Store A overprices them → They sit on shelves for 35+ days

Store B underprices them → They sell fast but hurt margin

With Hammoq:

AI reviews 90 days of history

Recommends $9.99 in Store A for faster turnover

Implying $12.99 in Store B using historical demand and margin protection

→ Each store labels the same product based on what works for that store

This is not one-size-fits-all pricing rules.

It's real retail math, powered by AI, calculated in seconds.

✅ Key Takeaways:

Replace human price research with AI

No more spreadsheets, guessing, or analyst bottlenecks—Hammoq does the heavy lifting.

Leverage 30, 90, or 365+ days of sales history

Choose the right pricing model for seasonal, evergreen, or long-tail inventory.

Protect margin and improve sell-through

Price smart from the start—avoid markdown cycles and slow-moving inventory.

The Real Cost of Manual Pricing Analysis

Most store operators underestimate how expensive manual pricing is. You’re paying for:

  • Time spent reviewing past sales
  • Employees “guesstimating” prices
  • Overpriced inventory that sits unsold
  • Underpriced inventory that flies off the floor, sacrificing margin
  • Unlimited markdowns, consuming labor and shelf space

Let's say your price analyst is paid $25/hr and takes 8 hrs/wk keeping track of sales history and updating pricing guidelines.
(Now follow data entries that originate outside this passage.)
Lemma atmosphere_sea_level_below_zero_witness :
  RocketPerformanceAnalyzer.atmospheric_properties demo_analyzer (-0.5)
  = Ok (101325, 1.225, 288.15)
  /\ exists acceleration,
       RocketPerformanceAnalyzer.dynamics demo_analyzer 3 (-0.5, -2)
       = Ok (-2, acceleration).
Proof.
assert (Hh : -0.5 < 0) by lra.
destruct (atmosphere_sea_level_below_zero demo_analyzer 3 (-0.5) (-2) Hh)
  as [Hatm Hdyn].
split; [exact Hatm |].
apply Hdyn.
- repeat split.
- lra.
- eexists. split; [apply demo_analyzer_mass_at_3 | lra].
- eexists. apply demo_analyzer_thrust_at_3.
- eexists. reflexivity.
Defined.

(** The demonstration analyzer is what the constructor returns, but for the
    thrust recorded afterwards. *)
Lemma demo_analyzer_constructed :
  exists a,
    RocketPerformanceAnalyzer.__init__
      (RocketPerformanceAnalyzer.rocket_config demo_analyzer)
      (RocketPerformanceAnalyzer.engine_config demo_analyzer)
      (RocketPerformanceAnalyzer.propulsion_config demo_analyzer) = Ok a
    /\ standard_constants a
    /\ RocketPerformanceAnalyzer.dry_mass a
       = RocketPerformanceAnalyzer.dry_mass demo_analyzer
    /\ RocketPerformanceAnalyzer.total_mass a
       = RocketPerformanceAnalyzer.total_mass demo_analyzer
    /\ RocketPerformanceAnalyzer.burn_time a
       = RocketPerformanceAnalyzer.burn_time demo_analyzer.
Proof.
unfold RocketPerformanceAnalyzer.__init__.
cbn [demo_analyzer RocketPerformanceAnalyzer.rocket_config
     RocketPerformanceAnalyzer.engine_config
     RocketPerformanceAnalyzer.propulsion_config getitem String.eqb
     Ascii.eqb Bool.eqb bind].
pose proof PI_RGT_0 as Hpi.
rewrite truediv_ok by nra. cbn [bind].
eexists. split; [reflexivity |]. repeat split.
Qed.

End AnalysisProperties.

(* ===================================================================== *)
(** ** Further properties of stages and rockets *)
(* ===================================================================== *)

Section PhysicsExtras.

Import rocket_physics.
Import Spec.

(** X1. [Stage.__init__] has exactly three outcomes, decided by the dry mass
    and the vacuum thrust alone: ZeroDivisionError for a zero dry mass,
    ValueError for a negative vacuum thrust, and otherwise the stage with the
    closed-form attributes. *)
Theorem Stage_init_outcome (name : string)
        (dry_mass propellant_mass thrust_sl thrust_vac
         burn_time diameter length : R) (propellant_type : string) :
  Stage.__init__ name dry_mass propellant_mass thrust_sl thrust_vac
                 burn_time diameter length propellant_type
  = if Req_dec_T dry_mass 0 then Raise ZeroDivisionError
    else if Rlt_dec thrust_vac 0 then Raise ValueError
    else Ok (built_stage name dry_mass propellant_mass thrust_sl thrust_vac
                         burn_time diameter length
                         (resolved_propellant propellant_type)).
Proof.
destruct (Req_dec_T dry_mass 0) as [-> | Hdry].
- apply Stage_init_zero_dry_mass.
- destruct (Rlt_dec thrust_vac 0) as [Hneg | Hpos].
  + now apply Stage_init_negative_thrust.
  + apply Stage_init_ok; [exact Hdry | lra].
Qed.

(** X2. A stage built from a positive dry mass and a non-negative propellant
    mass has a mass ratio of at least 1, a total mass that is the sum of the
    two, and a delta-v that is computed and not negative. *)
Theorem constructed_stage_invariants (name : string)
        (dry_mass propellant_mass thrust_sl thrust_vac
         burn_time diameter length : R) (propellant_type : string) :
  0 < dry_mass -> 0 <= propellant_mass -> 0 <= thrust_vac ->
  exists s dv,
    Stage.__init__ name dry_mass propellant_mass thrust_sl thrust_vac
                   burn_time diameter length propellant_type = Ok s
    /\ 1 <= Stage.mass_ratio s
    /\ Stage.total_mass s = Stage.dry_mass s + Stage.propellant_mass s
    /\ Stage.mass_ratio s * Stage.dry_mass s = Stage.total_mass s
    /\ Stage.get_delta_v s = Ok dv
    /\ 0 <= dv.
Proof.
intros Hd Hp Ht.
assert (Hratio : 1 <= (dry_mass + propellant_mass) / dry_mass).
{ apply Rmult_le_reg_r with dry_mass; [exact Hd |].
  unfold Rdiv. rewrite Rmult_assoc, Rinv_l by lra. lra. }
pose proof (catalog_entry_sane _
              (resolved_propellant_in_catalog propellant_type))
  as (_ & _ & Hisp).
do 2 eexists.
split; [apply Stage_init_ok; lra |].
split; [exact Hratio |].
split; [reflexivity |].
split; [simpl; field; lra |].
split; [apply get_delta_v_tsiolkovsky; simpl; lra |].
cbn [Stage.mass_ratio Stage.propellant built_stage].
assert (Hln : 0 <= ln ((dry_mass + propellant_mass) / dry_mass)).
{ rewrite <- ln_1. destruct Hratio as [Hlt | Heq].
  - left. apply ln_increasing; lra.
  - rewrite <- Heq. lra. }
unfold GRAVITY. nra.
Qed.

Lemma constructed_stage_invariants_witness :
  exists s dv,
    Stage.__init__ "Second Stage" 4000 90000 0 934000 397 3.7 12.6 "LOX/RP1"
    = Ok s
    /\ 1 <= Stage.mass_ratio s
    /\ Stage.get_delta_v s = Ok dv
    /\ 0 <= dv.
Proof.
assert (Hd : 0 < 4000) by lra.
assert (Hp : 0 <= 90000) by lra.
assert (Ht : 0 <= 934000) by lra.
destruct (constructed_stage_invariants
            "Second Stage" 4000 90000 0 934000 397 3.7 12.6 "LOX/RP1"
            Hd Hp Ht) as (s & dv & H1 & H2 & _ & _ & H5 & H6).
exists s, dv. repeat split; assumption.
Defined.

(** X3. With everything else equal, more propellant gives strictly more
    delta-v. *)
Theorem delta_v_increases_with_propellant (name : string)
        (dry_mass p1 p2 thrust_sl thrust_vac
         burn_time diameter length : R) (propellant_type : string) :
  0 < dry_mass -> 0 <= p1 -> p1 < p2 -> 0 <= thrust_vac ->
  exists s1 s2 dv1 dv2,
    Stage.__init__ name dry_mass p1 thrust_sl thrust_vac
                   burn_time diameter length propellant_type = Ok s1
    /\ Stage.__init__ name dry_mass p2 thrust_sl thrust_vac
                      burn_time diameter length propellant_type = Ok s2
    /\ Stage.get_delta_v s1 = Ok dv1
    /\ Stage.get_delta_v s2 = Ok dv2
    /\ dv1 < dv2.
Proof.
intros Hd Hp1 Hlt Ht.
pose proof (catalog_entry_sane _
              (resolved_propellant_in_catalog propellant_type))
  as (_ & _ & Hisp).
assert (Hr1 : 0 < (dry_mass + p1) / dry_mass)
  by (apply Rdiv_lt_0_compat; lra).
assert (Hr12 : (dry_mass + p1) / dry_mass < (dry_mass + p2) / dry_mass).
{ unfold Rdiv. apply Rmult_lt_compat_r; [apply Rinv_0_lt_compat |]; lra. }
do 4 eexists.
split; [apply Stage_init_ok; lra |].
split; [apply Stage_init_ok; lra |].
split; [apply get_delta_v_tsiolkovsky; simpl; lra |].
split; [apply get_delta_v_tsiolkovsky; simpl; lra |].
cbn [Stage.mass_ratio Stage.propellant built_stage].
apply Rmult_lt_compat_l; [unfold GRAVITY; nra |].
now apply ln_increasing.
Qed.

Lemma delta_v_increases_with_propellant_witness :
  exists s1 s2 dv1 dv2,
    Stage.__init__ "Second Stage" 4000 90000 0 934000 397 3.7 12.6 "LOX/RP1"
    = Ok s1
    /\ Stage.__init__ "Second Stage" 4000 180000 0 934000 397 3.7 12.6
                      "LOX/RP1" = Ok s2
    /\ Stage.get_delta_v s1 = Ok dv1
    /\ Stage.get_delta_v s2 = Ok dv2
    /\ dv1 < dv2.
Proof.
apply (delta_v_increases_with_propellant
         "Second Stage" 4000 90000 180000 0 934000 397 3.7 12.6 "LOX/RP1");
  lra.
Defined.

(** The expansion ratio picked from a stage name is one of 10, 25, 40, 80. *)
Lemma role_expansion_ratio_ge_10 (name : string) :
  10 <= role_expansion_ratio name.
Proof.
unfold role_expansion_ratio.
repeat match goal with
       | |- context [if ?b then _ else _] => destruct b
       end; lra.
Qed.

(** X4. The nozzle of a constructed stage is geometrically consistent: the
    dictionary for the CAD scripts holds a throat and an exit diameter that
    are the diameters of circles of the throat and exit areas, the exit
    diameter is the throat diameter times the root of the expansion ratio and
    so at least as large, and the length is not negative. *)
Theorem nozzle_geometry_consistent (name : string)
        (dry_mass propellant_mass thrust_sl thrust_vac
         burn_time diameter length : R) (propellant_type : string) :
  dry_mass <> 0 -> 0 <= thrust_vac ->
  exists s dt de ln,
    Stage.__init__ name dry_mass propellant_mass thrust_sl thrust_vac
                   burn_time diameter length propellant_type = Ok s
    /\ Stage.get_nozzle_parameters s
       = [ ("throat_diameter"%string, Float dt);
           ("exit_diameter"%string, Float de);
           ("length"%string, Float ln);
           ("shape"%string, Str "bell") ]
    /\ PI * (dt / 2) ^ 2 = Stage.throat_area s
    /\ PI * (de / 2) ^ 2 = Stage.exit_area s
    /\ Stage.exit_area s = Stage.throat_area s * Stage.expansion_ratio s
    /\ de = sqrt (Stage.expansion_ratio s) * dt
    /\ 0 <= dt <= de
    /\ 0 <= ln.
Proof.
intros Hdry Htv.
set (p := resolved_propellant propellant_type).
destruct (catalog_entry_sane p (resolved_propellant_in_catalog _))
  as (Hg & Hpc & _).
destruct (thrust_coefficient_ok 20 (gamma p)) as [_ Hcf]; [lra | exact Hg |].
pose proof PI_RGT_0 as Hpi.
pose proof tan_15_degrees_pos as Htan.
pose proof (role_expansion_ratio_ge_10 name) as Heps.
set (At := thrust_vac / (thrust_coefficient 20 (gamma p) * chamber_pressure p)).
assert (HAt : 0 <= At).
{ unfold At. apply Rmult_le_pos; [exact Htv |].
  left. apply Rinv_0_lt_compat. now apply Rmult_lt_0_compat. }
assert (Hq : 0 <= At / PI).
{ apply Rmult_le_pos; [exact HAt | left; now apply Rinv_0_lt_compat]. }
assert (Hsplit : sqrt (At * role_expansion_ratio name / PI)
                 = sqrt (role_expansion_ratio name) * sqrt (At / PI)).
{ replace (At * role_expansion_ratio name / PI)
    with (role_expansion_ratio name * (At / PI)) by (field; lra).
  apply sqrt_mult; lra. }
assert (Hroot : 1 <= sqrt (role_expansion_ratio name)).
{ rewrite <- sqrt_1. apply sqrt_le_1; lra. }
pose proof (sqrt_pos (At / PI)) as Hs.
exists (built_stage name dry_mass propellant_mass thrust_sl thrust_vac
                    burn_time diameter length p).
do 3 eexists.
split; [now apply Stage_init_ok |].
split; [reflexivity |].
cbn [Stage.throat_area Stage.exit_area Stage.expansion_ratio
     Stage.throat_diameter Stage.exit_diameter Stage.nozzle_length
     built_stage].
fold At.
split.
{ replace (2 * sqrt (At / PI) / 2) with (sqrt (At / PI)) by lra.
  simpl. rewrite Rmult_1_r, sqrt_sqrt by exact Hq. field. lra. }
split.
{ replace (2 * sqrt (At * role_expansion_ratio name / PI) / 2)
    with (sqrt (At * role_expansion_ratio name / PI)) by lra.
  simpl. rewrite Rmult_1_r, sqrt_sqrt.
  - field. lra.
  - apply Rmult_le_pos; [nra | left; now apply Rinv_0_lt_compat]. }
split; [reflexivity |].
split; [rewrite Hsplit; ring |].
split; [rewrite Hsplit; nra |].
rewrite Hsplit.
apply Rmult_le_pos; [lra |].
apply Rmult_le_pos; [nra | left; apply Rinv_0_lt_compat; lra].
Qed.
That's $800–$1,000/month—before even considering the cost of inaccuracy.

With Hammoq, that logic is baked into each tag—driven by actual store performance.

Why Data-Driven Pricing Prevails

Pricing is not a one-time thing. It's a recurring opportunity to optimize. Hammoq gives you the power

  • Price faster through the inventory by pricing for performance
  • Raise ASP where demand is present
  • Avoid overpricing dead stock that requires markdown
  • Project margin performance from historical performance standards
  • Fine tune store by store, category by category, pricing logic

Your best-selling categories now drive future sourcing, floor allocation, and tagging strategy automatically.

Who Is This For?

Hammoq's AI price engine is suited for:

  • Thrift stores with high daily intake
  • Vintage retailers pricing by style, decade, or brand
  • Multi-location resale chains that need store-specific pricing logic
  • Consignment shops balancing client payout with store margin
  • Liquidators trying to move return pallets efficiently while preserving value

If you’re touching used inventory, AI pricing changes the game.

What’s Next (How To):

Identify your top-selling categories

Start with denim, outerwear, footwear—high volume, high value.

Connect Hammoq to your POS

Pull 30, 90, or 365+ days of category and location-specific sales history.

Compare a 7-day A/B test with live pricing versus Hammoq pricing printed onto tags.

Measure results

Analyze sell-through, ASP, and margin achievement on AI-priced items.